Бетховен, взволнованный сердечным приемом, низко поклонился и стал рассказывать о Бонне, о сбежавшем курфюрсте, о знакомых музыкантах так горячо, что хозяин никак не мог вставить хотя бы одно слово и пригласить гостя сесть.

Так они и стояли в кабинете, заполненном книгами и нотами, — стареющий маэстро и его новый ученик…

Один — невысокий, худощавый, темноволосый юноша, со следами перенесенной оспы на лице, другой — такой же невысокий, худощавый и черноглазый, в темном парике, с лицом, на котором тоже были видны следы оспы.

И все же в главном они были очень разными.

От всего облика Бетховена — от широкого лица с коротким носом и тяжелым подбородком, от энергичного рта и ярких глаз веяло силой, взрывчатой и стремительной.

Вытянутое лицо Гайдна, на котором выделялся длинный, узкий нос с горбинкой, наводило на мысль, что человек этот умеет усердно трудиться, но не способен на решительные действия.

Встретились две стихии!

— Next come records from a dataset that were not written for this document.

(** Samples: a bot whose sends succeed, and the message of the sample request, claimed. *)
Definition ex_bot : ApprovalBot :=
  mkApprovalBot (mkWorker (Some plainProtector) (5 * second)%Z 3
    (fun _ => Ok (mkDeliveryPayload "" "hello" "thread" "turn" "" "r1" 0 "" "" "" 0 "" [] None))
    (fun _ _ _ _ => ([], None)) (fun _ _ _ _ => (0%Z, None)) (fun _ => None) (fun m => m) (fun _ s => s))
    ex_json (fun _ _ _ _ => (9%Z, None)) (fun _ _ _ _ => None) (fun _ _ _ => None).

Definition ex_taken : list DeliveryQueueItem * Store :=
  match ClaimDeliveryBatch (Some plainProtector) "T2" 10 ex_created with Ok r => r | Err _ => ([], ex_created) end.

Definition ex_taken_item : DeliveryQueueItem :=
  default (mkQueueItem 0 "" "" 0 0 "" "" "" 0 "" "" "" "" "" "" 0 0) (head ex_taken.1).






(** The rows of the queue stay what they are, or only move on. *)
Definition queue_grows (s s' : Store) : Prop :=
  forall id r, find_row id (db_queue s) = Some r -> find_row id (db_queue s') = Some r.

Definition queue_moves (s s' : Store) : Prop :=
  forall id r, find_row id (db_queue s) = Some r ->
    exists r', find_row id (db_queue s') = Some r' /\ identity r' = identity r
               /\ (q_Payload r' = q_Payload r \/ q_Payload r' = None).

(** The primary key of minimal_approvals. *)
Definition approval_ids (s : Store) : list string := map ma_RequestID (rows_of approval_table s).

(** Steps of the store that, of the rows there were, change only [r] and those of its group,
    and keep the key of the approvals. *)
Definition only_row (p : Protector) (r : QueueRow) (s s' : Store) : Prop :=
  rtc (step p) s s' /\ approval_ids s' = approval_ids s
  /\ forall x, find_row (q_ID x) (db_queue s) = Some x -> apart r x -> find_row (q_ID x) (db_queue s') = Some x.



(** ** Lemmas *)

#[global] Instance only_row_preorder p r : PreOrder (only_row p r).
Proof.
  split; [by intros s; split_and!|]. intros s t u (H1 & H2 & H3) (K1 & K2 & K3).
  split_and!; [by etrans|congruence|]. intros x Hx Ha. by apply K3, Ha; apply H3.
Qed.

#[global] Instance queue_grows_preorder : PreOrder queue_grows.
Proof. split; [by intros s id r|]. intros s t u H K id r Hr. by apply K, H. Qed.

#[global] Instance queue_moves_preorder : PreOrder queue_moves.
Proof.
  split; [intros s id r Hr; exists r; split_and!; [done|done|by left]|]. intros s t u H K id r Hr.
  destruct (H id r Hr) as (r1 & H1 & Hi & Hp). destruct (K id r1 H1) as (r2 & H2 & Hi2 & Hp2).
  exists r2. split_and!; [done|congruence|]. destruct Hp2 as [E|]; [|by right]. by rewrite E.
Qed.

Lemma queue_grows_same s s' : db_queue s' = db_queue s -> queue_grows s s'.
Proof. intros H id r. by rewrite H. Qed.

Lemma queue_moves_same s s' : db_queue s' = db_queue s -> queue_moves s s'.
Proof. intros H id r Hr. exists r. split_and!; [by rewrite H|done|by left]. Qed.

Lemma enqueue_grows now item payload : tx_keeps queue_grows (enqueue_protected now item payload).
Proof.
  apply keeps_modify. intros s. unfold insert_ungrouped. destruct (event_target_exists _ _ _); [reflexivity|].
  intros id r Hr. cbn. unfold find_row in *. revert Hr. generalize (db_queue s). intros rows.
  induction rows as [|x rows IH]; [done|]. cbn [first_some app]. by destruct (id_is id x).
Qed.

Lemma cleanup_grows MustJSON protector now a : tx_keeps queue_grows (enqueueMinimalApprovalPCCleanupTx MustJSON protector now a).
Proof.
  unfold enqueueMinimalApprovalPCCleanupTx. destruct (String.eqb _ ""); [apply keeps_ret, _|].
  apply keeps_bind; [apply _|apply keeps_gets, _|]. intros routes. apply keeps_each; [apply _|]. intros r _.
  unfold enqueue_cleanup. destruct (_ || _); [apply keeps_ret, _|]. apply keeps_bind; [apply _|apply keeps_lift, _|].
  intros text. apply enqueue_grows.
Qed.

Неукротимый водопад, бешено налетающий на препятствия, встретившиеся на пути, и широкая река, прокладывающая себе дорогу без шума и штормов.

Едва Людвиг уселся, как сразу же заговорил о Моцарте. Его сердце все еще было полно горечи от кладбищенских впечатлений.

— Произошло нечто странное, — смущенно произнес старый Гайдн, сидя в глубоком кресле. — Когда происходило погребение величайшего композитора нашего времени, на его гроб не упало ни одной слезы. На похоронах не оказалось ни одного знакомого человека, не было никого и из родных.

— Но ведь Моцарт был женат! — заметил удивленно Людвиг.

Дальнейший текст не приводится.